* WHAT YOU HAVE TO DO *
Below are the records. State how many of their lines contain "projectKpis", with nothing else.

··· SUPPLIED ENTRIES

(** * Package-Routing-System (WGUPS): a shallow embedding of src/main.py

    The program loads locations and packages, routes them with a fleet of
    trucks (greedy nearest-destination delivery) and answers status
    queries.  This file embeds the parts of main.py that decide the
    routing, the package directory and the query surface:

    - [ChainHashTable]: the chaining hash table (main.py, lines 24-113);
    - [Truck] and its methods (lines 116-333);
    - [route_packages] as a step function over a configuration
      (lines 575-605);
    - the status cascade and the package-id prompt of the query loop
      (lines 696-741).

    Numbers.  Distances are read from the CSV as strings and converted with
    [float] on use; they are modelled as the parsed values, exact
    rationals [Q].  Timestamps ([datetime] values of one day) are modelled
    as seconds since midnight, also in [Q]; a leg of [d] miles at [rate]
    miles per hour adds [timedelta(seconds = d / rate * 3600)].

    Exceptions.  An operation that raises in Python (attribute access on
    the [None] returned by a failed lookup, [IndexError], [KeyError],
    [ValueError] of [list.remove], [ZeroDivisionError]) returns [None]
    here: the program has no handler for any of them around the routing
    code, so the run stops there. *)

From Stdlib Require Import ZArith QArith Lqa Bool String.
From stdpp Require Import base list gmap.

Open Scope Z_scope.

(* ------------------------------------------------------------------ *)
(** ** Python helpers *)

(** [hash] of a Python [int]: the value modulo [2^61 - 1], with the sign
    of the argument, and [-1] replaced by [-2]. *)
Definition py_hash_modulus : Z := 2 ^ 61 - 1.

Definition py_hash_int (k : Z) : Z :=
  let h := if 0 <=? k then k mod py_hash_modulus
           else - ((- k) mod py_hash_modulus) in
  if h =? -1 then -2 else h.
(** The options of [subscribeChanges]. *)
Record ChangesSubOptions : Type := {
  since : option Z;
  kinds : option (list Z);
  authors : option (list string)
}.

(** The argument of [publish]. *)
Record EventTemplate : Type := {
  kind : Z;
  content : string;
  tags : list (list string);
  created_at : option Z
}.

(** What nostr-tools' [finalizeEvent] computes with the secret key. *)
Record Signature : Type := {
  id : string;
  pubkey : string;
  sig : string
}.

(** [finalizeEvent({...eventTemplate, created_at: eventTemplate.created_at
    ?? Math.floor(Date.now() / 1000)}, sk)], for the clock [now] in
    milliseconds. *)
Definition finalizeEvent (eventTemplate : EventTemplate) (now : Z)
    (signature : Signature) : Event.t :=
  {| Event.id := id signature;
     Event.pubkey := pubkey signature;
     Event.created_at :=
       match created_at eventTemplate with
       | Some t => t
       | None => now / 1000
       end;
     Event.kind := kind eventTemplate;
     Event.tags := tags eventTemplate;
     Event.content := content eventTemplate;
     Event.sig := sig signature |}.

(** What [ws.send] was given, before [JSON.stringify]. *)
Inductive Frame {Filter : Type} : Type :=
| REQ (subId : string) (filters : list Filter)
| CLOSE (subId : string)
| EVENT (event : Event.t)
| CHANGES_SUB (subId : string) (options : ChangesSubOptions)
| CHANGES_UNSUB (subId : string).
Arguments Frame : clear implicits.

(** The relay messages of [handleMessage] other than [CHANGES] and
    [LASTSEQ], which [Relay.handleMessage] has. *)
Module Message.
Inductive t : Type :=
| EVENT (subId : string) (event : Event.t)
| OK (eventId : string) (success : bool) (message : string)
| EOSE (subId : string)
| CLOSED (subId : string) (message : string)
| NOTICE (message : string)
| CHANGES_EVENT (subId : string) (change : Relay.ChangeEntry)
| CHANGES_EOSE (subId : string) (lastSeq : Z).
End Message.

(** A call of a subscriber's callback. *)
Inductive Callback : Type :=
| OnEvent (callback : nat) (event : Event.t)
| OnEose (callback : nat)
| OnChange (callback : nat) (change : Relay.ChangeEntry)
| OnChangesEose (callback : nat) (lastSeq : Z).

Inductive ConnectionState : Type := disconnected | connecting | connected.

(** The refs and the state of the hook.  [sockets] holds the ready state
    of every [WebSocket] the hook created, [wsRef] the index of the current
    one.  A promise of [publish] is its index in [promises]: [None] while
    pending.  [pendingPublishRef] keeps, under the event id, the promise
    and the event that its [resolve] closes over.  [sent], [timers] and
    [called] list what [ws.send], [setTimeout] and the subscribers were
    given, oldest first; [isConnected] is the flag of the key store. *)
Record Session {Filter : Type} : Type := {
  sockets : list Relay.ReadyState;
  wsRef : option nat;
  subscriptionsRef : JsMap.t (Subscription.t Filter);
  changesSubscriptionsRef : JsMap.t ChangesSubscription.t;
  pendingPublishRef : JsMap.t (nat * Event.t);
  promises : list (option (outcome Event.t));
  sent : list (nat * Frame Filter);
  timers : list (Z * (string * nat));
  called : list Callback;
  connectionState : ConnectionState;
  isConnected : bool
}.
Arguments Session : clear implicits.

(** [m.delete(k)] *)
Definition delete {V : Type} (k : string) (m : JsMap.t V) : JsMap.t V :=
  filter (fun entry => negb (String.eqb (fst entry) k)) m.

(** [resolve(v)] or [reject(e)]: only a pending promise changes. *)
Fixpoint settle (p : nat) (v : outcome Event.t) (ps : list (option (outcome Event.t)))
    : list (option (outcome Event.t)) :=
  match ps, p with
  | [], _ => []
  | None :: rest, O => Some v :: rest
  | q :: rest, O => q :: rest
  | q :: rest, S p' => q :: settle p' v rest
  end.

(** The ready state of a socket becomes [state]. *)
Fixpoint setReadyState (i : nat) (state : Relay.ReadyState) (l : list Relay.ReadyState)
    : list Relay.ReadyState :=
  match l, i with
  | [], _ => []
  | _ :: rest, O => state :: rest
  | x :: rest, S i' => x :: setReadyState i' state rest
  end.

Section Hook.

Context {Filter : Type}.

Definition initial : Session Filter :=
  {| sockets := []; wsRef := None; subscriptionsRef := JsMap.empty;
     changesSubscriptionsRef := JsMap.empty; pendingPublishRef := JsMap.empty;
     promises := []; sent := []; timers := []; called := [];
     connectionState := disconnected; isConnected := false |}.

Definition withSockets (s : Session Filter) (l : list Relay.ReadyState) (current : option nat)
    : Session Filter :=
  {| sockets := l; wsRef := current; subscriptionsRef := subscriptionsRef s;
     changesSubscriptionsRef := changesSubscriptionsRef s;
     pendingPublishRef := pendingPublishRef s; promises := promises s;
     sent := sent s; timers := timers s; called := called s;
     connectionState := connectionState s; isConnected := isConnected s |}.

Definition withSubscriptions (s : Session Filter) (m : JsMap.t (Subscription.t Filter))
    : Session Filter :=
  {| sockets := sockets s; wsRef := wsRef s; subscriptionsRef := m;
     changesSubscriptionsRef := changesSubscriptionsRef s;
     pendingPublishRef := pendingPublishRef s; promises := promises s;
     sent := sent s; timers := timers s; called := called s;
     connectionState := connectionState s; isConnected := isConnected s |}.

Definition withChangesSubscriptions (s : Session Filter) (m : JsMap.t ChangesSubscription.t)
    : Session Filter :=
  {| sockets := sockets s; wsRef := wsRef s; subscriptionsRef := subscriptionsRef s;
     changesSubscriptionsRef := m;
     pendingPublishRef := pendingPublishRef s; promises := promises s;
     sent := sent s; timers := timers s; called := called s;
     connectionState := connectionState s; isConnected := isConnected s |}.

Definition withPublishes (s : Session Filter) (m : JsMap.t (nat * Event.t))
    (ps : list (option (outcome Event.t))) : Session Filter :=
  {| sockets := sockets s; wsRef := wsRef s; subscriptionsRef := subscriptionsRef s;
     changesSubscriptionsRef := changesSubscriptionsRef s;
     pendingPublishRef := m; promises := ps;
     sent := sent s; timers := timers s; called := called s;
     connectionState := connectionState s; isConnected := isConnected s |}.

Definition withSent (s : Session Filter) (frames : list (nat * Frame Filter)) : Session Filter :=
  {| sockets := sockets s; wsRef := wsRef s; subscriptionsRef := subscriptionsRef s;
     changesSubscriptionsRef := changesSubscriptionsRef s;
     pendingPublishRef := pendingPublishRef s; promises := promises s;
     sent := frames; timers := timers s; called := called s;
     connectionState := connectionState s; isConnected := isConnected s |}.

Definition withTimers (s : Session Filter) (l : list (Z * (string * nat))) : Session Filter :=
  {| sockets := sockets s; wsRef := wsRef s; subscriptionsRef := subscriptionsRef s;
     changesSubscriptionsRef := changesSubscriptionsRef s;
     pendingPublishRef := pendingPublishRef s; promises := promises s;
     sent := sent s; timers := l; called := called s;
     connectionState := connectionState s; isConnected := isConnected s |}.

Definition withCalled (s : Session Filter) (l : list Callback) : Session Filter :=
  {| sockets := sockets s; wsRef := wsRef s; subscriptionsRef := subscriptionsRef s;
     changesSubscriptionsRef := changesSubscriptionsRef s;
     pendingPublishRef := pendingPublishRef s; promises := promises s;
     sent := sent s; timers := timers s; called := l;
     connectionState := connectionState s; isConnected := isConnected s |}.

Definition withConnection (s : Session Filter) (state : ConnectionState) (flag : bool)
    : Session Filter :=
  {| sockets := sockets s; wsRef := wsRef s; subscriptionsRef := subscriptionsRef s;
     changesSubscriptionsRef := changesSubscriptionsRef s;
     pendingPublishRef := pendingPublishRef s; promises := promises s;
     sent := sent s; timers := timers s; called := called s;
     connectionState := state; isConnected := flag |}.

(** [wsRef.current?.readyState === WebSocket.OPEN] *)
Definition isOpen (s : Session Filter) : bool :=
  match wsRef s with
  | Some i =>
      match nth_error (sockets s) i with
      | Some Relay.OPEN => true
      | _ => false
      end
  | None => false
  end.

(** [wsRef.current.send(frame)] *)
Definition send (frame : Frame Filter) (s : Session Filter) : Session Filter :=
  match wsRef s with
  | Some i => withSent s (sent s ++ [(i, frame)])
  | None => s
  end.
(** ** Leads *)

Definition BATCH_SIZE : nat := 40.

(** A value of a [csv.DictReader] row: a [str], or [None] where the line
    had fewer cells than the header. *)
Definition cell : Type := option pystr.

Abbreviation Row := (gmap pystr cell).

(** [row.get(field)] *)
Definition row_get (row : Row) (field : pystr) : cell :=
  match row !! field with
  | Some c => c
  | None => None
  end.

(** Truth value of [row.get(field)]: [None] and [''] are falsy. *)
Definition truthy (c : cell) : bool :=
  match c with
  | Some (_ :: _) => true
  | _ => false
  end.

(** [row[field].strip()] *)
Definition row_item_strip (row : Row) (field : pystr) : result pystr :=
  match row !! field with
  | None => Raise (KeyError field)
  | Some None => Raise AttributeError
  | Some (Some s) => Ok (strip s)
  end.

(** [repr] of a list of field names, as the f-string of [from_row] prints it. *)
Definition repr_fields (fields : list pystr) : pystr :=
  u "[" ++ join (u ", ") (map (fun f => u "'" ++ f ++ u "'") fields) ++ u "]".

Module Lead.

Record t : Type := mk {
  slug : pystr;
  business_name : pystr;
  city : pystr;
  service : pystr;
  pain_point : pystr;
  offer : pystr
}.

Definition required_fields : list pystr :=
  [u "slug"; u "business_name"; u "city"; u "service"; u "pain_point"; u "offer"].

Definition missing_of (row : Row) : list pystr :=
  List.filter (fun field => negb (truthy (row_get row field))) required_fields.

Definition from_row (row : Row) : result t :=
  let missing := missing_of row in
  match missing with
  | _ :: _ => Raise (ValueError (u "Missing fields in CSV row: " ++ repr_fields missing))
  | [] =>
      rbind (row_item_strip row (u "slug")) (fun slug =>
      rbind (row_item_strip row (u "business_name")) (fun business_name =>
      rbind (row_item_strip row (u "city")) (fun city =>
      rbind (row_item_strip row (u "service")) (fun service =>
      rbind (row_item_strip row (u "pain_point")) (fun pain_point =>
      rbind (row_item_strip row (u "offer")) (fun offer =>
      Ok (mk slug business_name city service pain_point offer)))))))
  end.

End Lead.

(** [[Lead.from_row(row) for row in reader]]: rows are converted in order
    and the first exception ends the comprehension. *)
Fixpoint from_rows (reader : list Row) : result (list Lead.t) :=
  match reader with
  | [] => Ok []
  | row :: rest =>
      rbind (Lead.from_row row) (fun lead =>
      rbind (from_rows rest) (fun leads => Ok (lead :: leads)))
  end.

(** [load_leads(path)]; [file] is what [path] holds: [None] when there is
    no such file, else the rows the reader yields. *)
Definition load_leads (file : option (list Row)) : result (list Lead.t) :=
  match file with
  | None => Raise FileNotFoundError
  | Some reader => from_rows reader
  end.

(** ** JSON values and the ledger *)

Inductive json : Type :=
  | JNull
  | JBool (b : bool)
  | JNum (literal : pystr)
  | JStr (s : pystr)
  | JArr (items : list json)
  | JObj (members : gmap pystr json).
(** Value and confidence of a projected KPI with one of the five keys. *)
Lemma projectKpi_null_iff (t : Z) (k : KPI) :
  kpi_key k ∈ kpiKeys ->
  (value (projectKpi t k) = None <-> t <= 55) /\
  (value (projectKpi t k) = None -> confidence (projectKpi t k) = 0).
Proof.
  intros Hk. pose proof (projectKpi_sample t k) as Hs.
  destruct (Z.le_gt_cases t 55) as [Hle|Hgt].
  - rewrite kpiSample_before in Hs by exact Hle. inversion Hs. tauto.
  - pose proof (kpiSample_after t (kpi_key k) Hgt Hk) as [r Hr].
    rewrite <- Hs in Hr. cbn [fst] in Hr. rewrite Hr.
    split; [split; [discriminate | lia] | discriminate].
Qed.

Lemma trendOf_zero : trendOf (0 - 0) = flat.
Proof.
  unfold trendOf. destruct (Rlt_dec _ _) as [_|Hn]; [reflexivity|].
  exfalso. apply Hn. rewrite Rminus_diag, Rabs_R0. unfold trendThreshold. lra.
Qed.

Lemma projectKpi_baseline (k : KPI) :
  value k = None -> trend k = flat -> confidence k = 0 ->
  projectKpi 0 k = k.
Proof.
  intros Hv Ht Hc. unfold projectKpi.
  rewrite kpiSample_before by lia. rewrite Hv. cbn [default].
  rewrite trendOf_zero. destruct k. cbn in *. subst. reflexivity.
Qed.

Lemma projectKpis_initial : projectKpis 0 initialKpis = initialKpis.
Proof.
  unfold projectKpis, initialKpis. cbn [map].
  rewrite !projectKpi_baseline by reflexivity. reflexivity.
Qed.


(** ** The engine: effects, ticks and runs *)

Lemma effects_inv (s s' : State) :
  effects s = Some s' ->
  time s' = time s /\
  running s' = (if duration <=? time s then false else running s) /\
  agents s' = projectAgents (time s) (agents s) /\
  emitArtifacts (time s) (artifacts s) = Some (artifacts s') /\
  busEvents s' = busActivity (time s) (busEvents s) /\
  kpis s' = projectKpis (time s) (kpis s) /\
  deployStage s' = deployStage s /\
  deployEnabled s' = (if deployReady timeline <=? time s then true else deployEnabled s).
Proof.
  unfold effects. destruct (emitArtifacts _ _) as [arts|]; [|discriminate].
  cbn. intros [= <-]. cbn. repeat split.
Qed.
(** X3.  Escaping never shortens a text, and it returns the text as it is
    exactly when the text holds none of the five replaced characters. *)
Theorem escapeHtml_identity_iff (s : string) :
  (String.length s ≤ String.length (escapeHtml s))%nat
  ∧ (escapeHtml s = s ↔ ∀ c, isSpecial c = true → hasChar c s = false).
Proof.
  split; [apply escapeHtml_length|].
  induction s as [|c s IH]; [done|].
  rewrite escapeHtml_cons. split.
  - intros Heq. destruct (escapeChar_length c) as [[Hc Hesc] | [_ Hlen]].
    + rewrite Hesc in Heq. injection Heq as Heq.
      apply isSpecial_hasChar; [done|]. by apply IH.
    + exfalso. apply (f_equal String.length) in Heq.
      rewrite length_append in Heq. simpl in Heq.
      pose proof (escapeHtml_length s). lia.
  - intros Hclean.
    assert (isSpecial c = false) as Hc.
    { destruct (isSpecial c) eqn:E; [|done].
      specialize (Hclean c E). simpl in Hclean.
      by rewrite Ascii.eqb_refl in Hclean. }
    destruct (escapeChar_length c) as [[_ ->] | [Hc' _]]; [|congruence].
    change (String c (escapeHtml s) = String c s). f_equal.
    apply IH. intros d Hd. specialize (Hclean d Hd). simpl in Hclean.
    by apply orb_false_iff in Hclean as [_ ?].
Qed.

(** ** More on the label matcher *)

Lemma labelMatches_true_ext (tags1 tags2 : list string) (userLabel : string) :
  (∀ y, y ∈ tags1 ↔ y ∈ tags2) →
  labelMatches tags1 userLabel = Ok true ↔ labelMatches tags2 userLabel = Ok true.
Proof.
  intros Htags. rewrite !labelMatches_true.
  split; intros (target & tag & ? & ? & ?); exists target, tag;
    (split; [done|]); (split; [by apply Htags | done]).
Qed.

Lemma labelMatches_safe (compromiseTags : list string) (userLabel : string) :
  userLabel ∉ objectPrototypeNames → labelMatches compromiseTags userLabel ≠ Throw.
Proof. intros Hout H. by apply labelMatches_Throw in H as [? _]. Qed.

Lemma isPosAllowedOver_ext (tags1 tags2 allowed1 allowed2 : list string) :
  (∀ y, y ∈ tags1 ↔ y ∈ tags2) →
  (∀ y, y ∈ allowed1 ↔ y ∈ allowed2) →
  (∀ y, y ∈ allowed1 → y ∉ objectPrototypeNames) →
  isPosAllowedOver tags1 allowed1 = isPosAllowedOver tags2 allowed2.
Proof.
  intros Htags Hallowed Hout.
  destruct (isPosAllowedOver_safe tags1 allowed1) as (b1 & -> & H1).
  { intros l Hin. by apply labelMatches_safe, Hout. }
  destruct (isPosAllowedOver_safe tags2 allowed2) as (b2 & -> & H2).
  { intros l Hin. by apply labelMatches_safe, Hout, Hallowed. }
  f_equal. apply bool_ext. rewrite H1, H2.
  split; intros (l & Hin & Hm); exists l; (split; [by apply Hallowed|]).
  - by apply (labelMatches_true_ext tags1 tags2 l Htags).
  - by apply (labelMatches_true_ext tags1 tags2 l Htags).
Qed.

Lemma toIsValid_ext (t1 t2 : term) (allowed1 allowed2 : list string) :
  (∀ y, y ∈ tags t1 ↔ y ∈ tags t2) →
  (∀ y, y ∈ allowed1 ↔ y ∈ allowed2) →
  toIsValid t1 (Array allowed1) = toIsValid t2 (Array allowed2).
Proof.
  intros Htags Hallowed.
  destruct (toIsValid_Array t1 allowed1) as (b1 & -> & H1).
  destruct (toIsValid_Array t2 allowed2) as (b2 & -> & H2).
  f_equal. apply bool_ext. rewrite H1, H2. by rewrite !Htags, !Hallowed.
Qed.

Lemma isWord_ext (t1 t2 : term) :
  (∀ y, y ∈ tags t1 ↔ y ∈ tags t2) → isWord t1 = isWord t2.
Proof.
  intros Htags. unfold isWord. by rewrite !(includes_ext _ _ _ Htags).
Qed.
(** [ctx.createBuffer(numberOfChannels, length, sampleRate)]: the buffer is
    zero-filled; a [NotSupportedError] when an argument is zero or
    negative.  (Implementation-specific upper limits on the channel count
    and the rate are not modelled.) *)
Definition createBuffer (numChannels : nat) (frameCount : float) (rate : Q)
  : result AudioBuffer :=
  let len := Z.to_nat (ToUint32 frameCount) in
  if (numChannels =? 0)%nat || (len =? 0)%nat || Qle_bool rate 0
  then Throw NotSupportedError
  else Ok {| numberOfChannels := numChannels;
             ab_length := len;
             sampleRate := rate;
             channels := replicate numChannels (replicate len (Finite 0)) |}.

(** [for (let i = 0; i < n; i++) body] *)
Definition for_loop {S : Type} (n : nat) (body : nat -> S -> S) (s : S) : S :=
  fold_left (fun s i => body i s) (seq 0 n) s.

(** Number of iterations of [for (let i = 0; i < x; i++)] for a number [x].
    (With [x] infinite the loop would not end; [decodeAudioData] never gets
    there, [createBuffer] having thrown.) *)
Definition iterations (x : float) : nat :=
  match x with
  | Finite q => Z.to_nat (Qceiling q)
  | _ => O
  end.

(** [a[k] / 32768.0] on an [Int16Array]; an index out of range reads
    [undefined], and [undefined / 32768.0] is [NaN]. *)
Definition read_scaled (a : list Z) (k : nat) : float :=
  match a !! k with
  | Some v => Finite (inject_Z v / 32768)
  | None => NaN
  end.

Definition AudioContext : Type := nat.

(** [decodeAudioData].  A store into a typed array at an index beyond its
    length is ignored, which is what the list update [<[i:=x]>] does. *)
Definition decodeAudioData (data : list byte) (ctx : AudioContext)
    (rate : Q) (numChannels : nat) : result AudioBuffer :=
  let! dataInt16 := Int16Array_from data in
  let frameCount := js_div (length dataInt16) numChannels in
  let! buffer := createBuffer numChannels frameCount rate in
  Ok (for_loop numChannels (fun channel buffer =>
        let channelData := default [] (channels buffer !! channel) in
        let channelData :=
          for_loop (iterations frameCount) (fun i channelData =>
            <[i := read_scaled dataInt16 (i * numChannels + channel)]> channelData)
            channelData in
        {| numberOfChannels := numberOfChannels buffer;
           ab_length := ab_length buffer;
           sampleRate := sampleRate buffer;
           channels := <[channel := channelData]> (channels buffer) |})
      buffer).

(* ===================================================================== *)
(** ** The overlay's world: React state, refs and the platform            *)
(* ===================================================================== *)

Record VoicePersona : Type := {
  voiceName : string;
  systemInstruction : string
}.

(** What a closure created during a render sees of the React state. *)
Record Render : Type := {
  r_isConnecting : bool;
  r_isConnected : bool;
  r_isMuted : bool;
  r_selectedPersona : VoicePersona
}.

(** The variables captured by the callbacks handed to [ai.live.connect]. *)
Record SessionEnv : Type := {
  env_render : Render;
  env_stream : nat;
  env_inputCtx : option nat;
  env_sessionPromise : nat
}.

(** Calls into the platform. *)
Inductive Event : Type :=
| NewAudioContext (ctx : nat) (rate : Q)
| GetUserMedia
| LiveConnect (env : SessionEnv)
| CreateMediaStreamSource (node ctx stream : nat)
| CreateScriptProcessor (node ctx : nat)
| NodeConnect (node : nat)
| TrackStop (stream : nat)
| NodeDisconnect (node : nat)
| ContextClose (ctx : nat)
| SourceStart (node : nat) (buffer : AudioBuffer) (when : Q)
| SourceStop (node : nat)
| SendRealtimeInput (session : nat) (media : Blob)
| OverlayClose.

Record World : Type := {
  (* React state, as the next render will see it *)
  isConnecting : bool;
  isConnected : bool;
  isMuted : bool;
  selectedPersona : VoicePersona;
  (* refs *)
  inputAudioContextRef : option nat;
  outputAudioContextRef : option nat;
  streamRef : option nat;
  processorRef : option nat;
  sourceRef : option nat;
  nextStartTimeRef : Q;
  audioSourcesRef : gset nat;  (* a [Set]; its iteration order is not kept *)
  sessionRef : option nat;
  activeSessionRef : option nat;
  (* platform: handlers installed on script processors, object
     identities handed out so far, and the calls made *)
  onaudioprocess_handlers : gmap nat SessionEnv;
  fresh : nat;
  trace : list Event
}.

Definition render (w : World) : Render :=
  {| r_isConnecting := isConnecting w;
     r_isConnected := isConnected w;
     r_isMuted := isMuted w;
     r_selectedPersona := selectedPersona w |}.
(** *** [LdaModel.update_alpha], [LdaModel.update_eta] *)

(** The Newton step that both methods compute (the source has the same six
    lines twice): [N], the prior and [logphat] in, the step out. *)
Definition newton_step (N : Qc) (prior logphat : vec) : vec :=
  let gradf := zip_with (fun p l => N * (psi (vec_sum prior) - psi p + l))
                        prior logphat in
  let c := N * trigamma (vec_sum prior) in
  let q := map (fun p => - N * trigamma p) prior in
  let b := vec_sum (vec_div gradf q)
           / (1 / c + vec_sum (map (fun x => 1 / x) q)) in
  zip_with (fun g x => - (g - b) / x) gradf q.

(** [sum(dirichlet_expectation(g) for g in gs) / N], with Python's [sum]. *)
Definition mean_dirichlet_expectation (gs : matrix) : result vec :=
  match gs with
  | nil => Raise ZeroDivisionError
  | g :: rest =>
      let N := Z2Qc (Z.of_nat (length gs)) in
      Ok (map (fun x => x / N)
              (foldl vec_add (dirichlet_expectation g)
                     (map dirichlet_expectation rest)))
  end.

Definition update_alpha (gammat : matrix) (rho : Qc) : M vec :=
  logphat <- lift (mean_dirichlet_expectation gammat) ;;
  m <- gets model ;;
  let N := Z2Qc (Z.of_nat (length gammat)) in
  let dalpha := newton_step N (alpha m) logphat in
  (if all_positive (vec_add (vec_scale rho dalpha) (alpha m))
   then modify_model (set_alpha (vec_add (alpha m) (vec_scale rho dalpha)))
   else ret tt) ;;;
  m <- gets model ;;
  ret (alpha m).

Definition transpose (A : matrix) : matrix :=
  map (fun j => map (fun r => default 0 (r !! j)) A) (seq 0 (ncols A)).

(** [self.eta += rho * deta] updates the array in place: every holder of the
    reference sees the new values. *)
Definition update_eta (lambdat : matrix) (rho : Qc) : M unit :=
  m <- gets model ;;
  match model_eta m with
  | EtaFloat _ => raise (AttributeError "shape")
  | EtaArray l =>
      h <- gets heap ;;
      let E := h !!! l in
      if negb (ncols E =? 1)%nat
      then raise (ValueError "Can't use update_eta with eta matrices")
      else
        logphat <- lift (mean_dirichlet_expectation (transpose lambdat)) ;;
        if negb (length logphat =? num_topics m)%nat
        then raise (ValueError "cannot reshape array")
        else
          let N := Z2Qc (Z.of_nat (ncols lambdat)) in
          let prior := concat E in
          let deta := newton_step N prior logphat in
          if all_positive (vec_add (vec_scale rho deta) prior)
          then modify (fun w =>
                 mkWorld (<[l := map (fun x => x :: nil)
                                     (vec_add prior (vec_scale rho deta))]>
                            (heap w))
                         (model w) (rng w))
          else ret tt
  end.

······

* RESULT BELOW *
3